Vermont, Colorado, Maine, New Hampshire and New Mexico are implementing drug import plans from Canada.

HHS ROTATION – PULSE has heard an intelligent number of existing and previous members communicate about the story of the exodus of hhs-designated people in 2020, and many more designated persons are likely to move forward. on the day of the inauguration if Trump does not win re-election. (POLITICO had counted at least 27 outings since February, but thanks to responses from readers, he realizes that the number beats 30 without problems).

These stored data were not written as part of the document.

(** The step limit cannot be reached in the middle of a batch: when a
    completion makes two nodes ready one step below the limit, both agents
    are spawned, the second step finds the run already failed,
    [on_node_completed] raises, and nothing of it is stored. *)
Theorem limit_in_batch_raises {St Sp : Type} `{GraphRunRepository St, AgentSpawner Sp}
    find_graph py_str now gid rid nid ps pa (w : world St Sp) g r ne ne' a b ids :
  (∀ rq sp, ∃ session, (spawn_agent rq sp).2 = Some session) →
  find_graph gid = Some g → find_run rid (w_runs w) = Some r →
  (run_graph_id r = graph_id g ∧ tenant_id g = run_tenant_id r ∧ project_id g = run_project_id r) →
  status r = RUNNING → get_node_execution nid r = Some ne →
  ne_mark_completed None now ne = Ok ne' →
  let r1 := set_executions (dset nid ne' (node_executions r)) r in
  let c := get_coordinator_for_pattern (pattern g) in
  should_complete_run c g r1 = false → get_next_node_ids c g r1 = Some (a :: b :: ids) →
  startable g r1 a → startable g r1 b → a ≠ b →
  truthy (run_id r) = true → truthy a = true → truthy b = true →
  (total_steps r + 1)%Z = run_max_steps r →
  ∃ w' rq1 rq2,
    on_node_completed find_graph py_str now gid rid nid None ps pa w =
      (w', Err (RunError (CannotFailRun FAILED))) ∧
    w_runs w' = w_runs w ∧
    w_agents w' = (spawn_agent rq2 (spawn_agent rq1 (w_agents w)).1).1.
Proof.
  intros Hsp Hg Hr (Hm1 & Hm2 & Hm3) Hs Hne Hne' r1 c Hsc Hnext Ha Hb Hab Ht Hta Htb Hlim.
  destruct (schedule_two_at_limit py_str g now pa (or_str ps (conversation_id r)) a b ids r1
    [GraphNodeCompleted (run_id r) nid (node_label g nid) [] (ne_duration_seconds ne')] w
    Hsp Ha Hb Hab Ht Hta Htb Hs Hlim) as (rq1 & rq2 & Hrun).
  exists (mkWorld (w_runs w) (spawn_agent rq2 (spawn_agent rq1 (w_agents w)).1).1), rq1, rq2.
  split; [|done].
  unfold on_node_completed, load_run, ensure_graph_matches_run, require, lift_run; unfold_M.
  rewrite Hg. cbn. rewrite Hr. cbn. rewrite bool_decide_true by done. cbn.
  rewrite !bool_decide_true by done. cbn. unfold is_terminal_run at 1. rewrite Hs. cbn.
  rewrite Hne. cbn. rewrite Hne'. cbn. fold r1. fold c. rewrite Hsc, Hnext.
  change (run_status_terminal RUNNING) with false. cbv beta iota. unfold mret, M_ret.
  by rewrite Hrun.
Qed.

(** * Witnesses *)

Definition run_cell : Type := list (string * GraphRun).
#[local] Instance cell_runs : GraphRunRepository run_cell := {
  find_run := dget;
  save_run := λ r st, dset (run_id r) r st;
  runs_of_graph := λ gid st, filter (λ r, run_graph_id r = gid) (dvals st);
}.
#[local] Instance cell_runs_laws : GraphRunRepositoryLaws run_cell.
Proof.
  split. intros r st i. simpl. rewrite dget_dset.
  destruct (decide (run_id r = i)) as [->|]; [by rewrite decide_True|by rewrite decide_False].
Qed.
(** Logs the requests; the agent "broken" cannot be spawned. *)
#[local] Instance log_spawner : AgentSpawner (list spawn_request) := {
  spawn_agent := λ rq log, (log ++ [rq],
    if decide (rq_target_agent rq = "broken") then None else Some (rq_target_agent rq +:+ "-session"));
}.
Definition reliable_spawner : AgentSpawner (list spawn_request) := {|
  spawn_agent := λ rq log, (log ++ [rq], Some (rq_target_agent rq +:+ "-session"));
|}.

Definition sample_node (i agent : string) (entry terminal : bool) : AgentNode :=
  mkNode i agent i "" [] entry terminal.
Definition chain_graph (gid second : string) : AgentGraph :=
  mkGraph gid "t" "p" gid "" PIPELINE
    [sample_node "a" "worker" true false; sample_node "b" second false true]
    [mkEdge "a" "b" ""] [] 50 true.
Definition fork_graph : AgentGraph :=
  mkGraph "fork" "t" "p" "fork" "" FAN_OUT
    [sample_node "a" "worker" true false; sample_node "b" "worker" false true;
     sample_node "c" "worker" false true]
    [mkEdge "a" "b" ""; mkEdge "a" "c" ""] [] 2 true.
Definition sample_graphs (i : string) : option AgentGraph :=
  if decide (i = "chain") then Some (chain_graph i "worker")
  else if decide (i = "broken") then Some (chain_graph i "broken")
  else if decide (i = "fork") then Some fork_graph else None.
Lemma sample_graphs_by_id : graphs_by_id sample_graphs.
Proof. intros i g. unfold sample_graphs. repeat case_decide; intros [= <-]; done. Qed.
Definition show_value (v : pyval) : string := "".

Definition graph_w0 : world run_cell (list spawn_request) := mkWorld [] [].
Definition start_op (gid : string) : graph_op := StartRun "r" 0 gid "conv" "t" "p" [] "" "main".
Definition chain_w1 := run_graph_ops sample_graphs show_value [start_op "chain"] graph_w0.
Definition broken_w2 := run_graph_ops sample_graphs show_value
  [start_op "broken"; NodeCompleted 1 "broken" "r" "a" None "" "main"] graph_w0.
Definition fork_w1 := run_graph_ops sample_graphs show_value [start_op "fork"] graph_w0.
Lemma chain_stored : stored_ok sample_graphs (w_runs chain_w1).
Proof.
  apply (run_graph_op_safe sample_graphs show_value (start_op "chain") sample_graphs_by_id graph_w0).
  by intros i r.
Qed.

Lemma graph_runs_safe_witness : ∃ r, find_run "r" (w_runs chain_w1) = Some r ∧
  status r = RUNNING ∧ ∃ g, sample_graphs (run_graph_id r) = Some g ∧ run_ok g r.
Proof.
  eexists. split; [vm_compute; reflexivity|]. split; [reflexivity|].
  eapply (graph_runs_safe sample_graphs show_value [start_op "chain"] graph_w0 "r");
    [exact sample_graphs_by_id|reflexivity|vm_compute; reflexivity].
Defined.
Lemma completion_goes_on_witness : ∃ r evs,
  (on_node_completed sample_graphs show_value 1 "chain" "r" "a" None "" "main" chain_w1).2 =
    Ok (r, evs) ∧ (is_terminal_run r = true ∨ running_node_ids r ≠ []).
Proof.
  eexists _, _. split; [vm_compute; reflexivity|].
  edestruct (completion_goes_on sample_graphs show_value 1 "chain" "r" "a" None "" "main" chain_w1)
    as (g & Hg & Hgoes); [exact sample_graphs_by_id|exact chain_stored|vm_compute; reflexivity|].
  vm_compute in Hg. injection Hg as <-. apply Hgoes; [done|set_solver|].
  intros i. unfold exec_status, get_node_execution. simpl. by repeat case_decide.
Defined.
Definition run_in (w : world run_cell (list spawn_request)) : GraphRun :=
  default (mkRun "" "" "" "" "" PENDING [] [] [] 0 0 None None None) (find_run "r" (w_runs w)).
Lemma skipped_run_is_stuck_witness : ∃ e, status (run_in broken_w2) = RUNNING ∧
  run_graph_op sample_graphs show_value (NodeFailed 2 "broken" "r" "b" "boom") broken_w2 =
    (broken_w2, Err e).
Proof.
  destruct (skipped_run_is_stuck sample_graphs show_value "r" (run_in broken_w2) broken_w2
    (NodeFailed 2 "broken" "r" "b" "boom")) as [e He];
    [vm_compute; reflexivity|reflexivity|apply (bool_decide_unpack _); vm_compute; exact I
    |reflexivity| |exact sample_graphs_by_id|reflexivity|].
  - intros g Hg. vm_compute in Hg. by injection Hg as <-.
  - exists e. split; [reflexivity|exact He].
Defined.
Definition exec_in (w : world run_cell (list spawn_request)) (nid : string) : NodeExecution :=
  default (mkExec "" "" None NE_PENDING [] [] None None None)
    (get_node_execution nid (run_in w)).
Lemma limit_in_batch_raises_witness : ∃ w' rq1 rq2,
  on_node_completed (H0 := reliable_spawner) sample_graphs show_value 1 "fork" "r" "a" None "" "main"
    fork_w1 = (w', Err (RunError (CannotFailRun FAILED))) ∧
  w_runs w' = w_runs fork_w1 ∧ w_agents w' = (w_agents fork_w1 ++ [rq1]) ++ [rq2].
Proof.
  set (ne := set_execution (exec_in fork_w1 "a") (agent_session_id (exec_in fork_w1 "a"))
    NE_COMPLETED [] None (ne_started_at (exec_in fork_w1 "a")) (Some 1%Z)).
  apply (limit_in_batch_raises (H0 := reliable_spawner) sample_graphs show_value 1 "fork" "r" "a"
    "" "main" fork_w1 fork_graph (run_in fork_w1) (exec_in fork_w1 "a") ne "b" "c" []);
    try (vm_compute; reflexivity); try done; try (split_and!; vm_compute; reflexivity).
  - intros rq sp. eexists. reflexivity.
  - split_and!; [apply (bool_decide_unpack _); vm_compute; exact I|vm_compute; reflexivity|].
    right. apply preds_done_spec. vm_compute. reflexivity.
  - split_and!; [apply (bool_decide_unpack _); vm_compute; exact I|vm_compute; reflexivity|].
    right. apply preds_done_spec. vm_compute. reflexivity.
Defined.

-This point of rotation is general under past administrations, said Jack Kalavritinos, who worked in the administration of George W. Bush and Trump’s director for the HHS Office of Intergovernmental and External Affairs before leaving last year.

“Studies and delight show that the maximum number of people appointed to political office, whether deputy secretaries or assistants, hold their positions for two years,” Kalavritinos told PULSE, adding that “leaving before the end of the first term is not unusual, especially if [designated persons] receive opportunities to start the next phase of their careers. “

– PULSE Counters: This HHS is tumultuous, a style that peaked this year but was established earlier in the quarter.

Under Trump, HHS and agencies such as the FDA and CDC have gone through several interim chiefs and chiefs; In the Obama era, those roles were covered through the same designated people in the first period.

In some other example, the Trump-era White House liaison workplace has already toured three, adding two this year, and the paintings remain technically empty. Obama’s-era HHS was based on the same liaison at the White House in the first term, Obama veterans told PULSE.

JENN SHERMAN now at Reservoir Communications Group. Sherman, who in the past served as a spokesperson for the House of Representatives Committee on Energy and Commerce and was the Chief Communications Officer for the Surgeon General, is Director of Reservoir.

CHRISTOPHER O’HAGAN lands at the White House Office of Drug Policy. O’Hagan, who in the past was a confidential assistant to the USDA, is now a White House liaison officer with the Office of National Drug Control Policy.

Utah Hospital officials warn that they will have to start rationing care amid outbreaks in Covid-19, Erin Alberty, and Sean P. Means write for the Salt Lake Tribune.

The abolition of the Affordable Care Act would be a blow to the health care of Native Americans during the pandemic, the senses say, Tom Udall and Elizabeth Warren on CNN.

Some California officials have broken ties to the program provided through Verily, Google’s sister company focused on health care, due to privacy issues and other complaints, reports Jenny Gold and Rachana Pradhan of KHN.

A CDC report found that many nurses were hospitalized at the start of the pandemic, Erika Edwards writes for NBC News.